Patchwork qlcnic: dont assume NET_IP_ALIGN is 2

login
register
mail settings
Submitter Eric Dumazet
Date Sept. 17, 2010, 9:57 a.m.
Message ID <1284717448.3391.75.camel@edumazet-laptop>
Download mbox | patch
Permalink /patch/65047/
State Accepted
Delegated to: David Miller
Headers show

Comments

Eric Dumazet - Sept. 17, 2010, 9:57 a.m.
Amit, I noticed following bug in qlnic driver.

Also, skb->truesize should not be changed by drivers, unless dealing
with fragments.

When you have :
	skb->truesize = skb->len + sizeof(struct sk_buff);

you are lying to stack that can queue many "small" UDP packets,
accouting for small packets in socket rcvbuf, while the truesize was
really 1532 + sizeof(struct sk_buff)

Could you take a look ?

Thanks


[PATCH] qlcnic: dont assume NET_IP_ALIGN is 2

qlcnic driver allocates rx skbs and gives to hardware too bytes of extra
storage, allowing for corruption of kernel data.

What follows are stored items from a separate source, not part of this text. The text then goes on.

(** The number of free spots [count_free_spots_by_class] returns is
    never negative, on any database. *)
Theorem count_free_spots_nonneg c class_ weekday n :
  count_free_spots_by_class d c = Ok (class_, weekday, n) -> 0 <= n.
Proof.
  unfold count_free_spots_by_class.
  destruct (check_class_exists d c); simpl; [|discriminate].
  destruct (get_class_and_weekday d c) as [[? ?]|]; simpl; [|discriminate].
  destruct (fetchone (max_spots_rows d c)); simpl; [|discriminate].
  intros [= _ _ <-]. lia.
Qed.

(** C13: under the schema's constraints and referential integrity,
    [get_registrations_by_class] (which joins [members]) counts the same
    rows as the occupancy count of [count_free_spots_by_class] (which
    does not). *)
Theorem get_registrations_by_class_agrees c ct w :
  wf d -> class_info d c ct w ->
  get_registrations_by_class d c =
  Ok (ClassType.name ct, Weekday.name w, occupied_spots d c).
Proof.
  intros [Hok Hfk] Hi. unfold get_registrations_by_class, occupied_spots.
  rewrite (proj2 (check_class_exists_spec _ _) (class_info_refers _ _ _ _ Hi)). simpl.
  rewrite (get_class_and_weekday_info d Hok c ct w Hi). simpl.
  rewrite class_member_rows_length; [done|by apply pk_members|].
  apply Forall_forall. intros r Hr. apply (fk_registration d Hfk r Hr).
Qed.

Lemma is_membership_terminated_eq now m p :
  constraints_ok d -> member_person d m p ->
  is_membership_terminated d now m =
  Ok (terminated_before now (Person.leavedate p), Person.forename p, Person.surname p).
Proof.
  intros Hok Hp. unfold is_membership_terminated.
  rewrite (proj2 (check_member_exists_spec _ _) (member_person_refers _ _ _ Hp)). simpl.
  by rewrite (membership_rows_head d Hok m p Hp).
Qed.

(** C16: [is_membership_terminated] answers, for an existing member, whether
    the member's person has a leave date strictly before today, with the
    person's names. *)
Theorem is_membership_terminated_ok now m p :
  constraints_ok d -> member_person d m p ->
  is_membership_terminated d now m =
  Ok (terminated_before now (Person.leavedate p), Person.forename p, Person.surname p).
Proof. exact (is_membership_terminated_eq now m p). Qed.

Lemma is_member_registered_eq m c p ct w :
  constraints_ok d -> m <> 0 -> member_person d m p -> class_info d c ct w ->
  is_member_registered d m c =
  Ok (Person.forename p, Person.surname p, ClassType.name ct, Weekday.name w,
      bool_decide (registered d m c)).
Proof.
  intros Hok Hm Hp Hi. unfold is_member_registered.
  rewrite (proj2 (check_member_exists_spec _ _) (member_person_refers _ _ _ Hp)),
          (proj2 (check_class_exists_spec _ _) (class_info_refers _ _ _ _ Hi)). simpl.
  rewrite (get_person_name_member d m p Hok Hm Hp). simpl.
  rewrite (get_class_and_weekday_info d Hok c ct w Hi). simpl.
  do 2 f_equal. apply bool_decide_ext, registration_rows_spec.
Qed.

(** C15: [is_member_registered] answers whether a registration row with
    that member and that class exists (for a member id other than 0). *)
Theorem is_member_registered_ok m c p ct w :
  constraints_ok d -> m <> 0 -> member_person d m p -> class_info d c ct w ->
  is_member_registered d m c =
  Ok (Person.forename p, Person.surname p, ClassType.name ct, Weekday.name w,
      bool_decide (registered d m c)).
Proof. exact (is_member_registered_eq m c p ct w). Qed.

(** C14: [is_member_instructor] answers whether the member's person is the
    person behind the trainer of the class's offering: the join through
    [employees.person_id = members.person_id] is exactly "same person". *)
Theorem is_member_instructor_ok m c p ct w :
  wf d -> m <> 0 -> member_person d m p -> class_info d c ct w ->
  exists b, is_member_instructor d m c =
            Ok (Person.forename p, Person.surname p, ClassType.name ct, Weekday.name w, b) /\
            (b = true <-> instructs d m c).
Proof.
  intros [Hok Hfk] Hm Hp Hi. rewrite (is_member_instructor_eq d m c p ct w Hok Hm Hp Hi).
  eexists. split; [reflexivity|]. rewrite bool_decide_eq_true.
  by apply instructor_rows_spec.
Qed.
(** The answer of [get_classes_by_trainer] for an existing trainer and
    weekday: the names and the rows of the main query. *)
Lemma get_classes_by_trainer_eq t p w :
  constraints_ok d -> t <> 0 -> trainer_person d t p -> w ∈ weekdays d ->
  get_classes_by_trainer d t (Weekday.id w) =
  Ok (Person.forename p, Person.surname p, Weekday.name w,
      trainer_class_rows d t (Weekday.id w)).
Proof.
  intros Hok Ht Hp Hw. unfold get_classes_by_trainer.
  rewrite (proj2 (check_trainer_exists_spec _ _) (trainer_person_refers _ _ _ Hp)).
  rewrite (proj2 (check_weekday_exists_spec _ _)) by by apply list_elem_of_fmap_2.
  simpl. rewrite (get_person_name_trainer d t p Hok Ht Hp). simpl.
  by rewrite (weekday_name_rows_head d Hok w Hw).
Qed.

NET_IP_ALIGN being 0 on some platforms (including x86), drivers should
not assume it's 2.

rds_ring->skb_size = rds_ring->dma_size + NET_IP_ALIGN;
...
skb = dev_alloc_skb(rds_ring->skb_size);
skb_reserve(skb, 2);
pci_map_single(pdev, skb->data, rds_ring->dma_size, PCI_DMA_FROMDEVICE);

(and rds_ring->skb_size == rds_ring->dma_size) -> bug


Because of extra alignment (1500 + 32) -> four extra bytes are available
before the struct skb_shared_info, so corruption is not noticed.

Note: this driver could use netdev_alloc_skb_ip_align()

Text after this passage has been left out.